Page 111 of The Wake-Up Call

“Right?” I say desperately. I’ll take whatever wins I can get. “Can I go through? Explain the whole thing to him before he flies off to Brazil and never comes back?”

“No,” Roger says.

I just about refrain from screaming in irritation.

“Do you know what you want to say to him?” the woman asks.

“No,” I say. “Not at all. But I’ll know when I see him.”

The woman sucks her teeth.

“That won’t do,” she says.

“What do you mean?”

“Well, there’s one way we can put you in touch with this gent,” she says. “But you’ll really need to know what it is you want to say.”

Lucas

“Attention, all passengers for flight 10220 to Faro...”

I try to eat another mouthful of my WHSmith sandwich. It makes me think of Izzy, and our trip to London together, when we had bought food at Waterloo before our train journey to Woking. How I’d realised what she meant to me that day—how obvious it had seemed.

I find it very sad that I am triggered by WHSmith, especially as there is nowhere else to buy a good sandwich right now.

“We have a message for Lucas da Silva.”

I freeze, sandwich halfway to my mouth.

“Dear Lucas.”

Que porra é essa?

“I have a confession to make. Last year, I wrote you a Christmas card.”

Is this some sort of cruel joke?

“I told you I was infatuated. That every time we crossed paths in the hotel...”

It must be. I set down my sandwich, heat rushing to my face.

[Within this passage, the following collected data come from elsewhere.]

(** C4. Whenever a worker is about to issue the transaction of
    [updateTask], its subscription on the identifier of the successor is
    already in the watch queue. So when the transaction commits and the
    store at once publishes the update of the successor, now running, the
    event is in the worker's channel, and by reading its channel the worker
    gets to the return of [updateTask]: the wait does not miss it. *)
Theorem watch_before_write service tasks s0 acts m w t updated :
  exec service tasks acts (NewUpdater s0) = Some m ->
  workers m !! w = Some (WTx t updated) ->
  (exists buffered,
     watchQueue m !! w = Some {| sub_ID := Task_ID updated; sub_chan := buffered |}) /\
  (forall c m1 t',
     step service tasks (AWorker w c) m = Some m1 ->
     workers m1 !! w = Some (WWait t updated) ->
     Task_ID t' = Task_ID updated ->
     TaskStateRunning <= TaskStatus_State (Task_Status t') ->
     exists m2 sub n m3,
       step service tasks (APublish (EventUpdateTask t')) m1 = Some m2 /\
       watchQueue m2 !! w = Some sub /\ EventUpdateTask t' ∈ sub_chan sub /\
       exec service tasks (replicate n (AWorker w CaseOther)) m2 = Some m3 /\
       workers m3 !! w = Some (WReturned t None)).
Proof.
  intros Hex Hw.
  pose proof (watch_inv_exec _ _ _ _ _ Hex) as Hinv.
  split.
  - destruct (Hinv _ _ _ Hw eq_refl) as ([id ch] & Hsub & Hid & _).
    simpl in Hid. subst id. eauto.
  - intros c m1 t' Hstep Hw1 Hid Hrun.
    assert (crashed m1 = false) as Hc1.
    { revert Hw1. step_cases Hstep; try done; rewrite Hw; done. }
    assert (watch_inv m1) as Hinv1 by (eapply watch_inv_step; eauto).
    destruct (Hinv1 _ _ _ Hw1 eq_refl) as (sub & Hsub & Hsid & Hall).
    assert (matches sub (EventUpdateTask t') = true) as Hm.
    { simpl. apply bool_decide_eq_true. congruence. }
    set (m2 := set_watchQueue (publish (EventUpdateTask t') (watchQueue m1)) m1).
    assert (watchQueue m2 !! w = Some (deliver (EventUpdateTask t') sub)) as Hsub2.
    { simpl. unfold publish. by rewrite lookup_fmap, Hsub. }
    assert (sub_chan (deliver (EventUpdateTask t') sub) = sub_chan sub ++ [EventUpdateTask t']) as Hch2.
    { unfold deliver. by rewrite Hm. }
    destruct (wait_reads_running service tasks w t _ m2 updated _ Hc1 Hw1 Hsub2 Hch2)
      as (n & m3 & Hex3 & Hw3).
    + unfold deliver. rewrite Hm. simpl.
      apply Forall_app. split; [done|]. by apply Forall_singleton.
    + exists t'. split; [|done]. apply elem_of_app. right. by apply list_elem_of_singleton.
    + exists m2, (deliver (EventUpdateTask t') sub), n, m3. split_and!; try done.
      * unfold step. by rewrite Hc1.
      * rewrite Hch2. apply elem_of_app. right. by apply list_elem_of_singleton.
Qed.

(** ** [CancelAll] *)

Abbreviation supervisor := (Supervisor (MemoryStore := MemoryStore)).
Abbreviation registry := (gmap string (Registered (MemoryStore := MemoryStore))).

Lemma sup_inv_start (reg : registry) : sup_inv reg (CancelAll_start reg).
Proof.
  intros id r0 Hreg. exists r0. simpl. split_and!; [done|done| |done].
  intros Hnot. destruct Hnot. apply elem_of_elements, elem_of_dom. eauto.
Qed.

Lemma sup_inv_step (reg : registry) sa s s' :
  sup_inv reg s -> sup_step sa s = Some s' -> sup_inv reg s'.
Proof.
  unfold sup_inv, sup_step. intros Hinv Hstep id r0 Hreg.
  destruct (Hinv id r0 Hreg) as (r & Hr & Hdone & Hclosed & Hwait).
  destruct (sup_crashed s); [done|]. destruct sa as [id' act|id'|].
  - destruct (updates s !! id') as [r'|] eqn:Er'; [|done].
    destruct (step _ _ act (reg_updater r')) as [m'|] eqn:Em; [|done].
    simplify_eq. simpl. destruct (decide (id' = id)) as [->|Hne].
    + rewrite lookup_insert_eq. eexists. split; [done|]. simplify_eq. simpl.
      destruct (chans_mono _ _ _ _ _ Em) as [Hs Hd].
      split_and!; [|naive_solver|naive_solver].
      intros Hd0. eapply done_inv_step; [apply Hdone, Hd0|exact Em].
    + rewrite lookup_insert_ne by done. eauto.
  - revert Hclosed Hwait.
    destruct (cancelAll s) as [pending|? ? ?|] eqn:Ec; try done.
    intros Hclosed Hwait.
    destruct (decide (id' ∈ pending)); [|done]. simplify_eq. simpl.
    exists r. split_and!; [done|done| |done].
    intros Hnot. apply Hclosed. intros Hin. apply Hnot.
    destruct (decide (id = id')) as [->|Hne]; [left|right].
    unfold remove_id. by apply list_elem_of_filter.
  - revert Hclosed Hwait.
    destruct (cancelAll s) as [[|? ?]|id' pc pending|] eqn:Ec; try done;
      simpl; intros Hclosed Hwait.
    { simplify_eq. simpl. exists r. split_and!; done. }
    destruct (updates s !! id') as [r'|] eqn:Er'; [|done].
    unfold Cancel, Chan.close, Chan.recv_ready in Hstep.
    destruct pc; [destruct (stopChan (reg_updater r')) eqn:Es|
                  destruct (doneChan (reg_updater r')) eqn:Ed; [|done]|done];
      simplify_eq; simpl.
    + exists r. split_and!; done.
    + destruct (decide (id' = id)) as [->|Hne].
      * rewrite lookup_insert_eq. simplify_eq. eexists. split; [done|]. simpl.
        split_and!; [done| |done]. intros Hnot. destruct Hnot. left.
      * rewrite lookup_insert_ne by done. exists r.
        split_and!; [done|done|done|]. intros p [= -> ->]. done.
    + destruct (decide (id' = id)) as [->|Hne].
      * rewrite lookup_insert_eq. simplify_eq. eexists. split; [done|]. simpl.
        split_and!; [done| |done]. intros _. rewrite Ed. eauto.
      * rewrite lookup_insert_ne by done. exists r.
        split_and!; [done|done| |done]. intros Hnot. apply Hclosed.
        intros [->|Hin]%elem_of_cons; done.
Qed.
(** * Skill Survey Bot: a shallow embedding of [streamlit_app.py]

    The development follows the layout of the script: the Python
    built-ins it relies on ([str], [dict], [set], [uuid]), the JSON
    document kept in [data.json], the helper functions, and the three
    handlers that read or write the document (survey creation, survey
    deletion, the dashboard analysis). *)

From Stdlib Require Import String Ascii List Bool Arith NArith ZArith Lia Permutation.
From Stdlib Require Import DecimalString DecimalNat.
Import ListNotations.

Local Open Scope string_scope.
Local Open Scope list_scope.

(** ** Exceptions

    Python code either returns a value or raises.  Only the exception
    classes that the modelled statements can raise are listed. *)

Inductive exn : Type :=
| TypeError
| KeyError
| IndexError
| AttributeError.

Inductive exc (A : Type) : Type :=
| Ok (a : A)
| Raise (e : exn).

Arguments Ok {A} a.
Arguments Raise {A} e.

Definition bind {A B : Type} (m : exc A) (k : A -> exc B) : exc B :=
  match m with
  | Ok a => k a
  | Raise e => Raise e
  end.

Notation "x <- m ;; k" := (bind m (fun x => k))
  (at level 61, m at next level, right associativity).
Notation "' p <- m ;; k" := (bind m (fun x => let p := x in k))
  (at level 61, p pattern, m at next level, right associativity).
(** * hf-agent: the agent assembly of [app.py]

    A shallow embedding of [src/app.py]: the timezone tool, the prompt
    template loader with its in-place merge, the agent assembly
    [create_agent], the submit handler [process_request] and the entry
    point [run_app].

    Python objects that this module mutates live in a store of dict
    objects addressed by location, so that the sharing created by
    [DEFAULT_PROMPTS.copy()] is part of the model.  Collaborators the
    module only calls (the model backend, the tool hub, the YAML parser,
    the clock, the UI toolkit) appear as an environment of outcomes:
    each call either returns or raises. *)

From Stdlib Require Import Floats.SpecFloat.
From stdpp Require Import gmap strings list fin_maps.

Open Scope string_scope.

(** ** Exceptions

    Every [except] clause of the module but one is [except Exception];
    the remaining one is [except ImportError].  An exception is modelled
    by its class and by the text [str(e)] yields.  All modelled classes
    derive from [Exception]; interpreter signals that derive from
    [BaseException] only ([KeyboardInterrupt], [SystemExit]) are outside
    the model. *)

Inductive exn_class :=
| ImportError
| ModuleNotFoundError
| RuntimeError
| TypeError
| KeyError
| OSError
| YAMLError
| UnknownTimeZoneError
| OtherException (cls : string).

Record exn := Exn { exn_cls : exn_class; exn_str : string }.

(** [isinstance(e, ImportError)]: [ModuleNotFoundError] is the one
    subclass of [ImportError] among the modelled classes. *)
Definition is_ImportError (e : exn) : bool :=
  match exn_cls e with
  | ImportError | ModuleNotFoundError => true
  | _ => false
  end.

Inductive result (A : Type) :=
| Ok (a : A)
| Raise (e : exn).
Arguments Ok {A} a.
Arguments Raise {A} e.

(** ** Python data

    [pyval] is the data the YAML parser can hand back and the string
    constants of the module.  The loader only reads such values, so they
    are kept as immutable trees.  A mapping keeps its entries in insertion
    order; its keys are arbitrary hashable values. *)

#[local] Unset Elimination Schemes.
Inductive pyval :=
| YNone
| YBool (b : bool)
| YInt (n : Z)
| YFloat (f : spec_float)
| YStr (s : string)
| YBytes (bs : string)
| YTimestamp (iso : string)
| YTuple (xs : list pyval)
| YList (xs : list pyval)
| YSet (xs : list pyval)
| YDict (kvs : list (pyval * pyval)).
#[local] Set Elimination Schemes.

Abbreviation loc := nat.

(** What a slot of a dict object of this module holds: plain data, or a
    reference to another dict object of the store. *)
Inductive pyobj :=
| Val (v : pyval)
| Ref (l : loc).

(** A dict object: string keys in insertion order, no key twice. *)
Abbreviation dict_obj := (list (string * pyobj)).

Abbreviation heap := (gmap loc dict_obj).

(** ** Effects

    A computation takes the state (the store and the trace of what has
    happened so far) and yields a result, returned or raised, with the
    new state.  Logging and printing extend the trace and do not raise. *)

Inductive log_level := DEBUG | INFO | ERROR.

Inductive external :=
| CallFinalAnswerTool
| CallVisitWebpageTool
| CallHfApiModel
| CallLoadTool (repo : string) (trust_remote_code : bool)
| CallOpen (path : string)
| CallSafeLoad
| CallCodeAgent
| CallPytzTimezone (zone : string)
| CallNowStrftime (fmt : string)
| CallImport (module : string)
| CallBuildBlocks
| CallLaunch (server_name : string) (share debug : bool)
| CallAgent (task : string).

Inductive event :=
| Log (lvl : log_level) (msg : string)
| Print (msg : string)
| Call (what : external).

Record state := State { st_heap : heap; st_trace : list event }.

Definition M (A : Type) : Type := state → result A * state.

Definition ret {A} (a : A) : M A := λ st, (Ok a, st).

Definition bind {A B} (m : M A) (k : A → M B) : M B :=
  λ st, match m st with
        | (Ok a, st') => k a st'
        | (Raise e, st') => (Raise e, st')
        end.

Definition raise {A} (e : exn) : M A := λ st, (Raise e, st).

(** [try: body except Exception as e: handler e] *)
Definition try_except {A} (body : M A) (handler : exn → M A) : M A :=
  λ st, match body st with
        | (Ok a, st') => (Ok a, st')
        | (Raise e, st') => handler e st'
        end.

(** [try: body except ImportError as e: handler e]: any other exception
    leaves the statement uncaught. *)
Definition try_except_ImportError {A} (body : M A) (handler : exn → M A) : M A :=
  λ st, match body st with
        | (Ok a, st') => (Ok a, st')
        | (Raise e, st') =>
            if is_ImportError e then handler e st' else (Raise e, st')
        end.

Declare Scope py_scope.
Delimit Scope py_scope with py.
Notation "x <- m ;; k" := (bind m (λ x, k))
  (at level 100, m at next level, right associativity) : py_scope.
Notation "m ;;; k" := (bind m (λ _, k))
  (at level 100, right associativity) : py_scope.
Open Scope py_scope.

Definition emit (ev : event) : M unit :=
  λ st, (Ok tt, State (st_heap st) (st_trace st ++ [ev])).

Definition logger (lvl : log_level) (msg : string) : M unit := emit (Log lvl msg).
Definition print (msg : string) : M unit := emit (Print msg).

(** A call to a collaborator: the call is recorded, then its outcome is
    what the environment says. *)
Definition call {A} (what : external) (outcome : result A) : M A :=
  emit (Call what);;; (λ st, (outcome, st)).

Definition get_heap : M heap := λ st, (Ok (st_heap st), st).
Definition put_heap (h : heap) : M unit := λ st, (Ok tt, State h (st_trace st)).

Definition lift {A} (r : result A) : M A := λ st, (r, st).

(** ** Python operators on parsed data *)

(** [bool(v)], as the [if loaded_prompts:] test takes it. *)
Definition truthy (v : pyval) : bool :=
  match v with
  | YNone => false
  | YBool b => b
  | YInt n => negb (n =? 0)%Z
  | YFloat f => match f with S754_zero _ => false | _ => true end
  | YStr s => negb (String.eqb s EmptyString)
  | YBytes bs => negb (String.eqb bs EmptyString)
  | YTimestamp _ => true
  | YTuple xs | YList xs | YSet xs => match xs with [] => false | _ => true end
  | YDict kvs => match kvs with [] => false | _ => true end
  end.

(** [needle in hay] on two strings: substring test. *)
Fixpoint str_contains (needle hay : string) : bool :=
  String.prefix needle hay ||
  match hay with
  | EmptyString => false
  | String _ hay' => str_contains needle hay'
  end.

(** [x == k] for a string [k]: only a string equals a string. *)
Definition eq_str (k : string) (x : pyval) : bool :=
  match x with
  | YStr s => String.eqb s k
  | _ => false
  end.

Definition isinstance_dict (v : pyval) : bool :=
  match v with
  | YDict _ => true
  | _ => false
  end.

(** [type(v).__name__] as CPython's error texts print it.  [iso] is the
    [isoformat()] of a timestamp: the parser builds a [datetime.datetime]
    when the text has a time of day, a [datetime.date] when it has not. *)
Definition type_name (v : pyval) : string :=
  match v with
  | YNone => "NoneType"
  | YBool _ => "bool"
  | YInt _ => "int"
  | YFloat _ => "float"
  | YStr _ => "str"
  | YBytes _ => "bytes"
  | YTimestamp iso =>
      if str_contains ":" iso then "datetime.datetime" else "datetime.date"
  | YTuple _ => "tuple"
  | YList _ => "list"
  | YSet _ => "set"
  | YDict _ => "dict"
  end.
(** Entries of two different keys of the same length never carry each
    other's prefix. *)
Lemma distinct_keys_disjoint (name : option string) (key1 key2 stamp : string) :
  String.length key1 = String.length key2 ->
  key1 <> key2 ->
  startswith (entry_name (file_prefix name key1) stamp) (file_prefix name key2) = false.
Proof.
  intros Hlen Hne. destruct (startswith _ _) eqn:Hs; [|reflexivity].
  exfalso. apply Hne. apply chars_inj.
  unfold startswith, entry_name, file_prefix in Hs. destruct (truthy name).
  - rewrite !chars_append, <- !app_assoc, !list_startswith_common in Hs.
    apply list_startswith_same_length in Hs; [exact Hs|].
    now rewrite !chars_length.
  - rewrite !chars_append in Hs.
    apply list_startswith_same_length in Hs; [exact Hs|].
    now rewrite !chars_length.
Qed.

(** X10. Different inputs have different entries: a lookup for one key
    neither deletes nor reads an entry written for a different key of the
    same length (as all hexadecimal digests are). With the entry removed
    beforehand the lookup has the same outcome and makes the same
    deletions. *)
Theorem check_ignores_entries_of_other_keys {R : Runtime}
    (args kwargs : pyval) (name : option string) (time_limit : timedelta)
    (now : datetime) (d : directory) (key other_key stamp : string) :
  fingerprint (as_tuple args) (as_dict kwargs) = Some key ->
  String.length other_key = String.length key ->
  other_key <> key ->
  let other := entry_name (file_prefix name other_key) stamp in
  let after := check args kwargs name time_limit now d in
  read_file other (snd after) = read_file other d /\
  check args kwargs name time_limit now (os_remove other d)
  = (fst after, os_remove other (snd after)).
Proof.
  intros Hkey Hlen Hne other after. subst after.
  assert (Hskip : classify check_try name (file_prefix name key) now time_limit other
                  = Skip).
  { apply classify_skip. now apply distinct_keys_disjoint. }
  rewrite !check_scan with (key := key) by exact Hkey. split.
  - pose proof (scan_keeps check_try name (file_prefix name key) now time_limit
                  (os_listdir d) d other) as Hkeep.
    destruct (scan check_try name (file_prefix name key) now time_limit (os_listdir d) d)
      as [[[value|e]|] d'] eqn:Hs; simpl in *; apply Hkeep; rewrite Hskip; discriminate.
  - rewrite listdir_remove.
    rewrite (scan_skip_unread check_try name (file_prefix name key) now time_limit
               other (os_listdir d) Hskip d).
    destruct (scan check_try name (file_prefix name key) now time_limit (os_listdir d) d)
      as [[[value|e]|] d'] eqn:Hs; reflexivity.
Qed.

Lemma check_ignores_entries_of_other_keys_witness :
  let other_key :=
    "28284b034b02297b7d2900000000000000000000000000000000000000000000"%string in
  let other := (other_key ++ "_20240115120000.pkl")%string in
  let d := [(other, ["K"%byte; x05])] in
  fingerprint (R := sample_runtime) (PTuple [PInt 3; PInt 2]) (PDict [])
  = Some other_key /\
  check (R := sample_runtime) Sample.args12 PNone None (days 3) Sample.after_noon d
  = (Return (false, PNone), d) /\
  read_file other
    (snd (check (R := sample_runtime) Sample.args12 PNone None (days 3)
            Sample.after_noon d)) = read_file other d.
Proof.
  intros other_key other d. split; [reflexivity|]. split; [reflexivity|].
  apply (check_ignores_entries_of_other_keys (R := sample_runtime) Sample.args12 PNone
           None (days 3) Sample.after_noon d Sample.key12 other_key
           "20240115120000"%string).
  - reflexivity.
  - reflexivity.
  - discriminate.
Defined.

(** ** The decorator under a name, and failures *)

(** X11. Under a name (and with fingerprints of 64 characters) every call
    of the wrapper clears the key: it deletes each file whose name begins
    with the file prefix, whoever wrote it and however recent, and when
    the function returns a picklable result the entry written by this call
    is the only such file left. *)
Theorem cache_this_named_keeps_only_its_entry {R : Runtime}
    (name : option string) (time_limit : timedelta)
    (func : list pyval -> list (pyval * pyval) -> outcome pyval)
    (args : list pyval) (kwargs : list (pyval * pyval))
    (now : datetime) (d : directory)
    (key : string) (result : pyval) (content : list byte) :
  truthy name = true ->
  fingerprint (PTuple args) (PDict kwargs) = Some key ->
  String.length key = 64%nat ->
  func args kwargs = Return result ->
  pickle_dumps result = Some content ->
  let run := cache_this name time_limit func args kwargs now d in
  let new := entry_name (file_prefix name key) (strftime_YmdHMS now) in
  fst (fst run) = Return result /\
  read_file new (snd (fst run)) = Some content /\
  (forall x, In x (os_listdir (snd (fst run))) ->
             startswith x (file_prefix name key) = true -> x = new).
Proof.
  intros Hn Hkey Hlen Hf Hdump run new. subst run.
  assert (Htry : forall x, startswith x (file_prefix name key) = true ->
                           wrapper_try x = Raise ValueError).
  { intros x. now apply wrapper_try_named. }
  rewrite (cache_this_computes name time_limit func args kwargs now d key).
  - rewrite Hf, Hdump. simpl. fold new. split; [reflexivity|].
    split; [apply read_file_write_same|].
    intros x Hx Hs. apply listdir_write_file in Hx. destruct Hx as [Hx|Hx]; [exact Hx|].
    exfalso. apply listdir_remove_all in Hx as [Hin Hnd]. apply Hnd.
    unfold dropped. apply filter_In. split; [exact Hin|].
    unfold classify. rewrite (prefix_passes_name_filter name key x Hs), Hs.
    now rewrite (Htry x Hs).
  - now rewrite Hkey.
  - exact Htry.
Qed.

Lemma cache_this_named_keeps_only_its_entry_witness :
  let stored := snd (store (R := sample_runtime) (PInt 9) Sample.args12 PNone
                       (Some "m"%string) Sample.noon []) in
  let run := cache_this (R := sample_runtime) (Some "m"%string) (weeks 2) Sample.add
               [PInt 1; PInt 2] [] Sample.after_noon stored in
  stored = [(("m_" ++ Sample.file_12)%string, ["K"%byte; x09])] /\
  fst (fst run) = Return (PInt 3) /\
  read_file ("m_" ++ Sample.key12 ++ "_20240115120005.pkl") (snd (fst run))
  = Some ["K"%byte; x03] /\
  (forall x, In x (os_listdir (snd (fst run))) ->
             startswith x (file_prefix (Some "m"%string) Sample.key12) = true ->
             x = ("m_" ++ Sample.key12 ++ "_20240115120005.pkl")%string).
Proof.
  intros stored run. split; [reflexivity|].
  apply (cache_this_named_keeps_only_its_entry (R := sample_runtime) (Some "m"%string)
           (weeks 2) Sample.add [PInt 1; PInt 2] [] Sample.after_noon stored
           Sample.key12 (PInt 3) ["K"%byte; x03]).
  - reflexivity.
  - reflexivity.
  - reflexivity.
  - reflexivity.
  - reflexivity.
Defined.

(** X12. A failed computation is never cached: when the wrapped function
    raises, a call of the wrapper that invoked it raises the same
    exception, and the call adds or changes no file (it may have deleted
    stale ones on its way). *)
Theorem cache_this_failure_is_not_cached {R : Runtime}
    (name : option string) (time_limit : timedelta)
    (func : list pyval -> list (pyval * pyval) -> outcome pyval)
    (args : list pyval) (kwargs : list (pyval * pyval))
    (now : datetime) (d : directory) (e : exn) :
  func args kwargs = Raise e ->
  let run := cache_this name time_limit func args kwargs now d in
  (snd run = 1%nat -> fst (fst run) = Raise e) /\
  (forall x, read_file x (snd (fst run)) = read_file x d \/
             read_file x (snd (fst run)) = None).
Proof.
  intros Hf run. subst run. unfold cache_this. rewrite Hf.
  set (key := match fingerprint (PTuple args) (PDict kwargs) with
              | Some key => key
              | None => "key_error"%string
              end).
  destruct (scan_directory wrapper_try name (file_prefix name key) now time_limit
              (os_listdir d) d) as (names & Hd & _).
  destruct (scan wrapper_try name (file_prefix name key) now time_limit (os_listdir d) d)
    as [[r|] d'] eqn:Hs; simpl in *; subst d'.
  - split; [discriminate|]. intros x. apply read_file_remove_all.
  - split; [reflexivity|]. intros x. apply read_file_remove_all.
Qed.

Lemma cache_this_failure_is_not_cached_witness :
  let d := [(Sample.file_11, ["K"%byte; x09])] in
  let run := cache_this (R := sample_runtime) None (days 3) Sample.add
               [PInt 1] [] Sample.three_days_on d in
  Sample.add [PInt 1] [] = Raise (UserError 0) /\
  run = (Raise (UserError 0), d, 1%nat) /\
  (forall x, read_file x (snd (fst run)) = read_file x d \/
             read_file x (snd (fst run)) = None).
Proof.
  intros d run. split; [reflexivity|]. split; [reflexivity|].
  apply (cache_this_failure_is_not_cached (R := sample_runtime) None (days 3)
           Sample.add [PInt 1] [] Sample.three_days_on d (UserError 0)).
  reflexivity.
Defined.

(** ** Time stamps and names *)

(** X13. The name of an entry written at a time [t] of a four-digit year
    carries that time in whole seconds, and [check] reads it back as such:
    the age it measures is the true age rounded up by the fraction of the
    second at which the entry was written, so the entry is live exactly
    while the time since the start of that second does not exceed the
    limit. *)
Theorem entry_age_counts_from_the_whole_second
    (name : option string) (key : string) (t now : datetime) (time_limit : timedelta) :
  clock_ok t ->
  let filename := entry_name (file_prefix name key) (strftime_YmdHMS t) in
  check_try filename = Return (to_seconds t) /\
  datetime_sub now t <= datetime_sub now (to_seconds t) < datetime_sub now t + 1000000 /\
  classify check_try name (file_prefix name key) now time_limit filename
  = (if datetime_sub now t + microsecond t <=? time_limit then Hit else Drop).
Proof.
  intros [Hv _] filename. subst filename.
  rewrite (check_try_entry_name (file_prefix name key) t Hv).
  rewrite (entry_verdict name key t now time_limit Hv), datetime_sub_to_seconds.
  apply valid_datetime_spec in Hv. repeat split; lia.
Qed.

Lemma entry_age_counts_from_the_whole_second_witness :
  let now := mkdatetime 2024 1 18 12 0 0 500000 in
  clock_ok Sample.noon_later /\
  check_try Sample.file_12 = Return (to_seconds Sample.noon_later) /\
  datetime_sub now Sample.noon_later <= days 3 /\
  classify check_try None (file_prefix None Sample.key12) now (days 3)
           Sample.file_12 = Drop.
Proof.
  intros now.
  assert (Hclock : clock_ok Sample.noon_later)
    by (split; [reflexivity | vm_compute; discriminate]).
  destruct (entry_age_counts_from_the_whole_second None Sample.key12 Sample.noon_later
              now (days 3) Hclock) as (H1 & _ & H3).
  split; [exact Hclock|].
  split; [exact H1|]. split; [vm_compute; discriminate | exact H3].
Defined.

Lemma scan_falsy_name {R : Runtime} (try_block : string -> outcome datetime)
    (n1 n2 : option string) (prefix : string) (now : datetime)
    (time_limit : timedelta) (listing : list string) :
  truthy n1 = false -> truthy n2 = false ->
  forall d, scan try_block n1 prefix now time_limit listing d
            = scan try_block n2 prefix now time_limit listing d.
Proof.
  intros H1 H2. induction listing as [|x listing IH]; intros d; [reflexivity|].
  cbn [scan]. rewrite H1, H2. cbn [andb].
  destruct (startswith x prefix); [|apply IH].
  destruct (try_block x) as [ts|e].
  - destruct (datetime_sub now ts <=? time_limit); [reflexivity | apply IH].
  - destruct e; try reflexivity; apply IH.
Qed.

(** X14. An empty name is no name: with [name=""] the three operations
    behave exactly as with [name=None], file for file, so the unnamed cache
    and the cache named "" share their entries. *)
Theorem empty_name_is_no_name {R : Runtime}
    (time_limit : timedelta) (now : datetime) (d : directory) :
  (forall args kwargs,
      check args kwargs (Some ""%string) time_limit now d
      = check args kwargs None time_limit now d) /\
  (forall result args kwargs,
      store result args kwargs (Some ""%string) now d
      = store result args kwargs None now d) /\
  (forall func args kwargs,
      cache_this (Some ""%string) time_limit func args kwargs now d
      = cache_this None time_limit func args kwargs now d).
Proof.
  split; [|split].
  - intros args kwargs. unfold check.
    destruct (fingerprint (as_tuple args) (as_dict kwargs)) as [key|]; [|reflexivity].
    change (file_prefix (Some ""%string) key) with (file_prefix None key).
    now rewrite (scan_falsy_name check_try (Some ""%string) None).
  - reflexivity.
  - intros func args kwargs. unfold cache_this.
    set (key := match fingerprint (PTuple args) (PDict kwargs) with
                | Some key => key
                | None => "key_error"%string
                end).
    change (file_prefix (Some ""%string) key) with (file_prefix None key).
    now rewrite (scan_falsy_name wrapper_try (Some ""%string) None).
Qed.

“I felt hot and jittery. I asked you to meet me under the mistletoe at the Christmas party.”

This is her card to Louis. It’s all the parts he quoted to me, with that sly smile on his face. I want to press my hands to my ears, but it won’t block out the woman reading the message over the Tannoy—it’s too loud. There’s no escaping it.

“You were there when I arrived. Under the mistletoe. But you were kissing someone else.”

The woman beside me tuts. I look around—everyone is doing the same, looking for Lucas da Silva, presumably. I have a creeping sense of strangeness, as though everything I think I know is shifting, but I’m not there yet—I still don’t understand.

“I was heartbroken. Humiliated. And I took it out on you. I thought you were heartless and cruel. I spent a whole year avoiding you, one-upping you, making your life as difficult as possible. But, Lucas...”

I jump at the repetition of my name. I was just beginning to think this message must surely be for someone else. Because if it’s from Izzy—if that card was meant for me...

“You didn’t deserve that. Any of it. Because you never got that card—it went to the wrong person.”

I drop my head into my hands. It can’t be. Surely it can’t be.

“So this time around, I’m going to be completely up-front. I’m still jittery every time I see you. I’m still infatuated—more infatuated than ever. In fact, there are a whole lot of things I want to say to you that I don’t think you should hear via Lydia on the Tannoy—that’s me, by the way.”